Presentata Curia 23rd May 2013

Allocutio: The Martyr

The apostles were the first martyrs, even St. John. You say to me, “Hold on. St. John was not a martyr!” But then you must remember that the word “Martyr” means a witness. And that is what the Apostles did. They were sent out by Jesus to be his witnesses, in other words martyrs to the ends of the earth. What made the Apostles martyrs was their witness and their proclaiming of the Gospel, not their deaths as such. Their deaths were an extra sign and witness to the Gospel they proclaimed. The fact that all Twelve were willing to undergo death and that all but one of them did was a powerful witness in itself and really made firm the truth of what they had believed. When Peter stood up and proclaimed Christ on Pentecost Sunday he was already a martyr, a witness.

In the Church those now called “martyrs” come next after the Apostles as the most venerated. These could not do what the Apostles did in the sense that they were not able to witness directly to all the things that Jesus said and did but they had this great value: any one who is willing to die for the Christian faith had to impress people since no one gives up life that easily and those who were prepared to die must have been utterly convicted of their faith in Christ and the eternal life he offered.

Initially it was local veneration to those who gave their lives for the faith that sufficed to prove martyrdom. Their burial places were venerated, they offered prayers for them, wrote accounts of their martyrdom. As the Church became more organised the matter had to be confirmed by the local bishop and then in the course of centuries it became the norm for the Pope to make the declaration of martyrdom and sainthood.

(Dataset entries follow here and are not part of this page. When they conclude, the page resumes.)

Lemma le_decode_encode n z : le_decode (le_encode n z) = z mod 2 ^ (8 * Z.of_nat n).
Proof.
  revert z. induction n as [|n IH]; intros z; simpl le_encode; simpl le_decode.
  { by rewrite Z.mod_1_r. }
  rewrite IH, b2z_z2b.
  replace (8 * Z.of_nat (S n)) with (8 + 8 * Z.of_nat n) by lia.
  rewrite Z.pow_add_r by lia. change (2 ^ 8) with 256.
  rewrite Z.rem_mul_r by lia. lia.
Qed.

Lemma le_encode_decode l : le_encode (length l) (le_decode l) = l.
Proof.
  induction l as [|b l IH]; simpl; [done|]. pose proof (b2z_range b). f_equal.
  - apply b2z_inj. rewrite b2z_z2b.
    rewrite (Z.mul_comm 256), Z.mod_add by lia. by apply Z.mod_small.
  - rewrite (Z.mul_comm 256), Z.div_add by lia.
    rewrite (Z.div_small (b2z b)) by lia. done.
Qed.

Lemma le_decode_encode_small n z :
  0 <= z < 2 ^ (8 * Z.of_nat n) -> le_decode (le_encode n z) = z.
Proof. intros. rewrite le_decode_encode. by apply Z.mod_small. Qed.

Lemma le_encode_decode_n n l : zlen l = Z.of_nat n -> le_encode n (le_decode l) = l.
Proof. unfold zlen. intros H%Nat2Z.inj. subst n. apply le_encode_decode. Qed.

Lemma be_decode_encode_small n z :
  0 <= z < 2 ^ (8 * Z.of_nat n) -> be_decode (be_encode n z) = z.
Proof.
  intros. unfold be_decode, be_encode. rewrite reverse_involutive.
  by apply le_decode_encode_small.
Qed.

Lemma be_encode_decode_n n l : zlen l = Z.of_nat n -> be_encode n (be_decode l) = l.
Proof.
  intros Hl. unfold be_encode, be_decode. rewrite le_encode_decode_n; [apply reverse_involutive|].
  unfold zlen in *. by rewrite length_reverse.
Qed.

Lemma be_decode_range l : 0 <= be_decode l < 2 ^ (8 * zlen l).
Proof.
  unfold be_decode. pose proof (le_decode_range (reverse l)) as H.
  unfold zlen in *. by rewrite length_reverse in H.
Qed.

(** ** Slices *)

Section slice_lemmas.
Context {E A : Type}.
Implicit Types (l p s : list A).

Lemma slice_inv l a b x :
  @slice E A l a b = Ok x ->
  0 <= a /\ a <= b /\ b <= zlen l /\ zlen x = b - a /\
  x = take (Z.to_nat (b - a)) (drop (Z.to_nat a) l).
Proof.
  unfold slice. destruct (_ && _) eqn:H; [|done]. intros [= <-].
  rewrite !andb_true_iff, !Z.leb_le in H. repeat split; try lia.
  unfold zlen in *. rewrite length_take, length_drop. lia.
Qed.
(* ===== verification/Hamming.v ===== *)
(** * Hamming: the forward error correction of boot metadata

    Models [dfim_core_engine/src/hamming.rs]: the bit-level codec for any data
    width, the strict decoder, and the Hamming(7,4) block codec that protects
    the metadata of a sidecar.

    The theorems show that the codec corrects every single-bit error for every
    width whose codeword fits in a [u64], that the block codec round trips and
    survives one flipped bit per codeword, and where the code stops working:
    the widths whose shifts leave [u64], and the multi-bit errors that the
    strict (7,4) decoder cannot see because the code is perfect. *)

From stdpp Require Import base list numbers option strings.
From Stdlib Require Import ZArith Lia Strings.Byte.
From S2P Require Import Prelude Crypto Core.

(** [n - 1], shifted right until it is 0; a [usize] has 64 bits. *)
Fixpoint ceil_log2_loop (fuel : nat) (r v : Z) : Z :=
  match fuel with
  | O => r
  | S fuel => if v >? 0 then ceil_log2_loop fuel (r + 1) (Z.shiftr v 1) else r
  end.

Definition ceil_log2 (n : Z) : Z :=
  if n <=? 1 then 1 else ceil_log2_loop 64 0 (n - 1).

Definition in_data_range (n_data : Z) : bool :=
  (HAMMING_MIN_DATA_BITS <=? n_data) && (n_data <=? HAMMING_MAX_DATA_BITS).

(** The observer stops the loop after 64 iterations, so 65 units of fuel are
    never used up. *)
Fixpoint parity_loop (fuel : nat) (observer : PatternObserver) (n_data r : Z) : DfimResult Z :=
  match fuel with
  | O => Panic
  | S fuel =>
      pow ← shl 64 1 r;
      if pow <? n_data + r + 1 then
        observer ← Observer.tick observer;
        let r := r + 1 in
        if r >? 64 then Err ParameterOverflow
        else parity_loop fuel observer n_data r
      else Ok r
  end.

Definition parity_bit_count (n_data : Z) : DfimResult Z :=
  if negb (in_data_range n_data) then Err InvalidParameter
  else
    let r := ceil_log2 (n_data + 1) in
    observer ← Observer.new 64;
    parity_loop 65 observer n_data r.

Definition codeword_bit_length (n_data : Z) : DfimResult Z :=
  r ← parity_bit_count n_data;
  ok_or (checked_add n_data r) ParameterOverflow.

Definition is_parity_position (pos : Z) : bool :=
  negb (pos =? 0) && (Z.land pos (pos - 1) =? 0).

Definition data_mask (bits : Z) : Z :=
  if bits >=? 64 then U64_MAX else Z.shiftl 1 bits - 1.

(** [parity ^= (cw >> (pos - 1)) & 1] for the positions [1..=total] with bit
    [p] set, the inner loop of the encoder and of the decoder *)
Definition parity_of (cw total p : Z) : DfimResult Z :=
  foldM (fun parity pos =>
    sp ← shr 64 pos p;
    if Z.land sp 1 =? 1 then
      b ← shr 64 cw (pos - 1);
      Ok (Z.lxor parity (Z.land b 1))
    else Ok parity) 0 (range 1 (total + 1)).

There is a sense that anytime we witness, especially if we suffer for it, then we too are being martyrs. Sometimes the first suffering comes not with the response from others who might jeer or abandon us, but the very effort to witness on our part knowing that we might suffer.

The spirit of the Christian martyr is contained in those words of Christ, “I came that they might have life and have it to the full” (Jn 10: 10). We love people so much and are so convinced that the Gospel is crucial for each person that we want them to hear about Jesus. That is what St. Paul, another Apostle and martyr did. Then if they rejected it fine. It was not on his head. His job was to witness to Christ Jesus.

There is no doubt but that after the time of the Apostles the greatest witness was done by those who were prepared to give their lives. (Actually note in St. Patrick’s Confessions how he is also desirous of martyrdom.) And it is the same today. Suffering is not nice. Even less is death desired and people go to great lengths to preserve their lives. But for those who are prepared to give their lives for Christ’s sake, well hear Christ himself, “Those who save their lives will lose it; those who lose their lives for the sake of he Gospel will preserve it for eternal life”. And that is what the martyrs believed.

I want you to note another thing here in respect of Christian martyrdom. Christ told Peter to put away the sword. No one else was to die or be wounded in the events of his passion and death. He caused no one’s death or injury. Indeed he got Barabbas out of jail! He gave his own life willingly. And the Christian martyr is like Christ. The tone of the Christian martyr is never one of anger or hate of others. He cannot be like Islamic extremists who in being “martyrs” kill another 50 or 60 with them. Christ died with great love and compassion and total forgiveness.

St. Stephen died with the prayer, “Lord, do not hold this sin against them” on his lips. You remember the great story of St. Lawrence the deacon, how as he was tied to the grille and was being roasted over the fire, he quipped, “I’m well done on this side, I think it is time to turn me over!” If so he lived up to the challenge of St. Paul, “Always be a cheerful giver!”

When I was in the Congregation for the Causes of Saints earlier this year they emphasised this point about the spirit of the martyr. You see they always look for three points in the causes of martyrs.

The first is the fact of martyrdom. This does not mean that a person has to be killed in one act, like being hung or beheaded or shot. For example Margaret Ball died in prison as a result of ill-treatment. We were told of the story of a prisoner in a nazi concentration camp who was liberated by the Americans and he lived a whole month after his release. But he died due to disease picked up in the camp. That is enough to qualify for consideration. He stood for a certain truth and was incarcerated for his Christian values and beliefs.

But if killed or died as a result of ill-treatment — and this is the second point they look for — it has to be shown that the motive was hatred of the faith. For example if a Catholic is shot dead in Belfast, is he killed out of hatred of the catholic faith or because he was involved in drugs, or simply that he belonged to the other side of the political divide? Or if a priest’s house is broken into and he dies in a struggle with the burglar? That may not be related at all to the priest’s status or his faith! You have to show that the primary and indeed sole cause was out of hate for the faith.

But the third point is the disposition of the martyr himself, namely that he died according to the values shown by Christ. If he dies like the bad thief railing at his killers then he cannot be said to be identified with Christ or the good thief. I cannot help but think of that priest in Cavan who calmly told the burglar where he could get the money! Or that story I told you about the priest who gave his watch as a present and a sign of no hard feelings to the man in charge of the firing squad who executed him.

In this season when the whiff of Pentecost is still in the air may the Holy Spirit show us all how to be witnesses in our world.